Elsevier

Neurocomputing

Volume 515, 1 January 2023, Pages 89-106
Neurocomputing

A survey of transformer-based multimodal pre-trained modals

https://doi.org/10.1016/j.neucom.2022.09.136Get rights and content

Highlights

  • Multimodal Pre-trained models with document layout, vision-text and audio-text domains as input.

  • Collection of common multimodal downstream applications with related datasets.

  • Modality feature embedding strategies.

  • Cross-modality alignment pre-training tasks for different multimodal domains.

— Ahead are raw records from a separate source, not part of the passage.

(** ** Tables and keys

    A document defines no table twice, and no key twice in a table; an element of an
    array of tables starts a table of its own.  No table has the name of a key of
    the root. *)
Fixpoint scoped (tables arrays keys : list string) (d : list titem) : bool :=
  match d with
  | [] => true
  | TBlank :: d => scoped tables arrays keys d
  | TKv k _ :: d => negb (bool_decide (k ∈ keys)) && scoped tables arrays (k :: keys) d
  | TTable n :: d =>
      negb (bool_decide (n ∈ tables ++ arrays)) && scoped (n :: tables) arrays [] d
  | TArrayTable n :: d => negb (bool_decide (n ∈ tables)) && scoped tables (n :: arrays) [] d
  end.

Fixpoint root_keys (d : list titem) : list string :=
  match d with
  | TBlank :: d => root_keys d
  | TKv k _ :: d => k :: root_keys d
  | _ => []
  end.

Definition table_of (i : titem) : option string := match i with TTable n => Some n | _ => None end.
Definition array_of (i : titem) : option string := match i with TArrayTable n => Some n | _ => None end.
Definition key_of (i : titem) : option string := match i with TKv k _ => Some k | _ => None end.
Definition tables_of (d : list titem) : list string := filter_map table_of d.
Definition arrays_of (d : list titem) : list string := filter_map array_of d.
Definition keys_of (d : list titem) : list string := filter_map key_of d.
(** What the operator writes is what it reads on the next pass. *)
Lemma current_state_next ts obj obj' (o : Outcome Time) :
  current_state (set_status obj' (next_status ts obj o)) = o_state o.
Proof.
  rewrite current_state_alt. unfold set_status. cbn [rb_status].
  rewrite true_condition_next. unfold and_then.
  by rewrite active_condition_type, state_round_trip.
Qed.

Lemma session_next ts obj obj' (o : Outcome Time) :
  session_of (set_status obj' (next_status ts obj o)) = or_else (o_new_session o) (session_of obj).
Proof. done. Qed.

(** What a pass does to the stored resource.  A patch that was refused or
    whose answer was lost may or may not have taken effect. *)
Definition clear_command (obj : KafkaRebalance ByteRate) : KafkaRebalance ByteRate :=
  let m := rb_meta obj in
  {| rb_meta := ObjectMeta (om_name m) (om_namespace m) (om_uid m) (om_labels m)
       (opt_map (delete ANNOTATION) (om_annotations m)) (om_finalizers m)
       (om_generation m) (om_deleting m) (om_owners m);
     rb_spec := rb_spec obj; rb_status := rb_status obj |}.

Definition effect (c : rb_call ByteRate) (obj : KafkaRebalance ByteRate)
  : KafkaRebalance ByteRate :=
  match c with
  | PatchStatus st => set_status obj st
  | RemoveCommandAnnotation => clear_command obj
  | _ => obj
  end.

Definition uncertain (e : event (rb_resp (ByteRate := ByteRate))) : bool :=
  match e with
  | existT (PatchStatus _ as c) r | existT (RemoveCommandAnnotation as c) r => negb (is_ok r)
  | _ => false
  end.

Fixpoint stored_after (tr : list (event (rb_resp (ByteRate := ByteRate))))
    (obj : KafkaRebalance ByteRate) : list (KafkaRebalance ByteRate) :=
  match tr with
  | [] => [obj]
  | e :: tr =>
      stored_after tr (effect (projT1 e) obj) ++
      (if uncertain e then stored_after tr obj else [])
  end.

Lemma from_rpc_error_state act e (retry idle : Time) :
  o_state (from_rpc_error act e retry idle) = NotReady ∨
  (act = CreateProposal ∧ o_state (from_rpc_error act e retry idle) = New).
Proof.
  unfold from_rpc_error. destruct (bool_decide (act = CreateProposal)) eqn:E; cbn; [|by left].
  apply bool_decide_eq_true in E. destruct (is_retryable e); [right|left]; done.
Qed.

(** The calls that reach the rebalancer, and where. *)
Definition rpc_endpoint (c : rb_call ByteRate) : option string :=
  match c with
  | RpcCreate ep _ _ _ _ | RpcExecute ep _ _ _ | RpcGet ep _ | RpcCancel ep _ => Some ep
  | _ => None
  end.
Definition rpc_token (c : rb_call ByteRate) : option (option string) :=
  match c with
  | RpcCreate _ _ _ _ tok | RpcExecute _ _ _ tok => Some tok
  | RpcGet _ _ | RpcCancel _ _ => Some None
  | _ => None
  end.
Definition is_status_patch (c : rb_call ByteRate) : bool :=
  match c with PatchStatus _ => true | _ => false end.
End properties.

(** A URL taken apart, with a host of the cluster's own DNS. *)
Definition url_delimiter (c : ascii) : bool := Ascii.eqb "/" c || Ascii.eqb "?" c || Ascii.eqb "#" c.

Record internal_url (e scheme userinfo host port tail : string) : Prop := {
  url_parts : e = scheme +:+ "://" +:+ userinfo +:+ host +:+ port +:+ tail;
  url_scheme : to_ascii_lowercase scheme = "http" ∨ to_ascii_lowercase scheme = "https";
  url_userinfo : userinfo = "" ∨ ∃ u, userinfo = u +:+ "@";
  url_authority : str_all (λ c, negb (url_delimiter c)) (userinfo +:+ host +:+ port) = true;
  url_host_no_at : str_all (λ c, negb (Ascii.eqb "@" c)) (host +:+ port) = true;
  url_port : port = "" ∨ ∃ d, port = ":" +:+ d ∧ d ≠ "" ∧ all_digits d = true;
  url_tail : tail = "" ∨ ∃ c t, tail = String c t ∧ url_delimiter c = true;
  url_not_ipv4 : is_ipv4_literal host = false;
  url_not_ipv6 : strip_prefix "[" (host +:+ port) = None;
  url_suffix : ∃ suffix prefix, suffix ∈ CLUSTER_INTERNAL_SUFFIXES ∧
    to_ascii_lowercase host = prefix +:+ suffix;
}.

Lemma endpoint_host_port_parts rest :
  ∃ userinfo tail, rest = userinfo +:+ endpoint_host_port rest +:+ tail ∧
    (userinfo = "" ∨ ∃ u, userinfo = u +:+ "@") ∧
    str_all (λ c, negb (url_delimiter c)) (userinfo +:+ endpoint_host_port rest) = true ∧
    str_all (λ c, negb (Ascii.eqb "@" c)) (endpoint_host_port rest) = true ∧
    (tail = "" ∨ ∃ c t, tail = String c t ∧ url_delimiter c = true).
Proof.
  unfold endpoint_host_port.
  destruct (split_on_head url_delimiter rest) as (w & tail & Hh & Hs & Hw & Ht).
  unfold url_delimiter in Hh at 1. rewrite Hh. cbn.
  destruct (rsplit_once "@" w) as [[u hp]|] eqn:E.
  - apply rsplit_once_Some in E as [Hwp Hp]. exists (u +:+ "@"), tail.
    assert (u +:+ "@" +:+ hp = w) as Hu by done.
    rewrite <- !str_app_assoc, (str_app_assoc "@" hp), (str_app_assoc u), Hu.
    split_and!; [by rewrite Hs at 1|eauto|done..].
  - apply rsplit_once_None in E. exists "", tail. rewrite !str_app_nil_l. split_and!; auto.
Qed.

Lemma endpoint_host_parts hp :
  ∃ port, hp = endpoint_host hp +:+ port ∧
    (port = "" ∨ ∃ d, port = ":" +:+ d ∧ d ≠ "" ∧ all_digits d = true).
Proof.
  unfold endpoint_host. destruct (rsplit_once ":" hp) as [[h d]|] eqn:E.
  - apply rsplit_once_Some in E as [-> _].
    destruct (negb (is_empty d) && all_digits d) eqn:Ed.
    + apply andb_true_iff in Ed as [Hd%negb_true_iff Ha]. exists (":" +:+ d).
      split; [done|]. right. exists d. split_and!; [done|by apply is_empty_false|done].
    + exists "". rewrite str_app_nil_r. auto.
  - exists "". rewrite str_app_nil_r. auto.
Qed.

Ltac pass_cases :=
  unfold all_runs, reconcile_inner, finish_with, write_status, remove_command_annotation,
    issue_rpc, resolve_evacuation_credential;
  run_cases.

(** ** Properties *)

(** The endpoint guard.  A [spec.endpoint] that passes [validate_endpoint]
    is an http(s) URL whose host, after the userinfo and before the port and
    the path, is not an IP literal and ends (case-insensitively) in one of the
    cluster-internal DNS suffixes; no [@], [/], [?] or [#] can move the host
    the guard looked at away from the host of the URL. *)
Theorem validate_endpoint_internal e :
  validate_endpoint e = Ok tt →
  ∃ scheme userinfo host port tail, internal_url e scheme userinfo host port tail.
Proof.
  unfold validate_endpoint. intros H.
  destruct (split_once_str "://" e) as [[scheme rest]|] eqn:He; [|done].
  apply split_once_str_Some in He.
  destruct (negb (eq_ignore_ascii_case scheme "http") && _) eqn:Hsch; [done|].
  destruct (strip_prefix "[" (endpoint_host_port rest)) eqn:H6; [done|].
  destruct (endpoint_host_port_parts rest) as (userinfo & tail & Hr & Hu & Hd & Ha & Ht).
  destruct (endpoint_host_parts (endpoint_host_port rest)) as (port & Hp & Hport).
  set (hp := endpoint_host_port rest) in *. set (host := endpoint_host hp) in *.
  destruct (is_empty host); [done|]. destruct (is_ipv4_literal host) eqn:H4; [done|].
  destruct (existsb _ _) eqn:Hsuf; [|done].
  exists scheme, userinfo, host, port, tail. split; rewrite <- ?Hp; try done.
  - rewrite He, Hr at 1. by rewrite Hp at 1; rewrite <- !str_app_assoc.
  - apply andb_false_iff in Hsch as [Hs|Hs]; apply negb_false_iff, str_eqb_eq in Hs; auto.
  - apply existsb_exists in Hsuf as (suf & Hin & Hend).
    apply ends_with_iff in Hend as [pre Hpre]. exists suf, pre.
    by rewrite list_elem_of_In.
Qed.

Lemma validate_endpoint_internal_witness :
  validate_endpoint "http://u@my-rebalancer.Kafka.SVC:9300/x" = Ok tt ∧
  ∃ scheme userinfo host port tail,
    internal_url "http://u@my-rebalancer.Kafka.SVC:9300/x" scheme userinfo host port tail.
Proof.
  split; [vm_compute; reflexivity|].
  apply validate_endpoint_internal. vm_compute. reflexivity.
Defined.

Section claims.
Context {Time ByteRate : Type}.
Implicit Types (obj seen stored : KafkaRebalance ByteRate) (cfg : rebalance_config Time).

(** C5. Partition data moves only on approval.  In every run of a reconcile
    pass, [ExecuteProposal] is sent only when the resource carries the
    [approve] command, its state is [ProposalReady], and the proposal executed
    is the one recorded in the status. *)
Theorem execute_only_on_approval cfg ts obj :
  all_runs (reconcile_inner cfg ts obj) (λ tr _,
    ∀ ep id throttle token, RpcExecute ep id throttle token ∈ calls tr →
      read_command obj = Some Approve ∧ current_state obj = ProposalReady ∧
      session_of obj = Some id).
Proof.
  pass_cases; intros ep id th tok Hin; log_mem Hin.
  all: injection Hin as -> -> -> ->.
  all: match goal with H : decide_action _ _ _ = Execute |- _ =>
         apply decide_execute in H as (Hc & Hs & Hh) end.
  all: destruct (session_of obj); [done|discriminate].
Qed.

  • Variations of the audio-text cross-modal learning architecture.

Abstract

With the broad industrialization of Artificial Intelligence(AI), we observe a large fraction of real-world AI applications are multimodal in nature in terms of relevant data and ways of interaction. Pre-trained big models have been proven as the most effective framework for joint modeling of multi-modality data. This paper provides a thorough account of the opportunities and challenges of Transformer-based multimodal pre-trained model (PTM) in various domains. We begin by reviewing the representative tasks of multimodal AI applications, ranging from vision-text and audio-text fusion to more complex tasks such as document layout understanding. We particularly address the new multi-modal research domain of document layout understanding. We further analyze and compare the state-of-the-art Transformer-based multimodal PTMs from multiple aspects, including downstream applications, datasets, input feature embedding, and model architectures. In conclusion, we summarize the key challenges of this field and suggest several future research directions.

Introduction

The way in which something occurs or is experienced is referred to as its modality, which includes audio, video, image, and text [1]. Multimodal data describing the same or related objects has grown exponentially in recent years. As a result, multimodality has emerged as the primary form of information resource [2]. Human cognitive processes are multimodal in nature. The things we see, hear, and talk are all combined for processing and understanding. Multimodal machine learning approaches are more similar to how humans perceive their surroundings. It must create models to comprehend and manage such multimodal data. Because of the heterogeneity of data, the topic of multimodal machine learning presents some unique challenges. In the traditional unimodal domain, for example, representation learning and feature extraction methods have been relatively well developed in the traditional unimodal domain [3], [4], [5], [6], whereas in the multimodal domain, there is a desire to employ few-shot or zero-shot learning due to the scarcity of high-quality labeled multimodal data.

The Transformer [7], which was initially proposed as a sequence-to-sequence model for machine translation, has demonstrated significant performance improvements and gained prominence in deep learning. BERT-bidirectional encoder representations [8] can be regarded as a key milestone in natural language processing (NLP), which utilizes a Transformer network for pre-training on an unlabeled text corpus and achieves state-of-the-art (SOTA) performance on 11 downstream tasks. Later research demonstrates that PTMs based on Transformer can achieve breaking performance on a variety of NLP tasks [9]. As a result, Transformer has established itself as the dominant architecture for NLP, particularly in the context of PTMs.The standard pre-training and fine-tuning methodologies are to train the model on a large amount of training data and then fine-tune it on smaller task-specific datasets for downstream tasks. The pre-training step allows the model to gain the generic representation, which is helpful for downstream tasks.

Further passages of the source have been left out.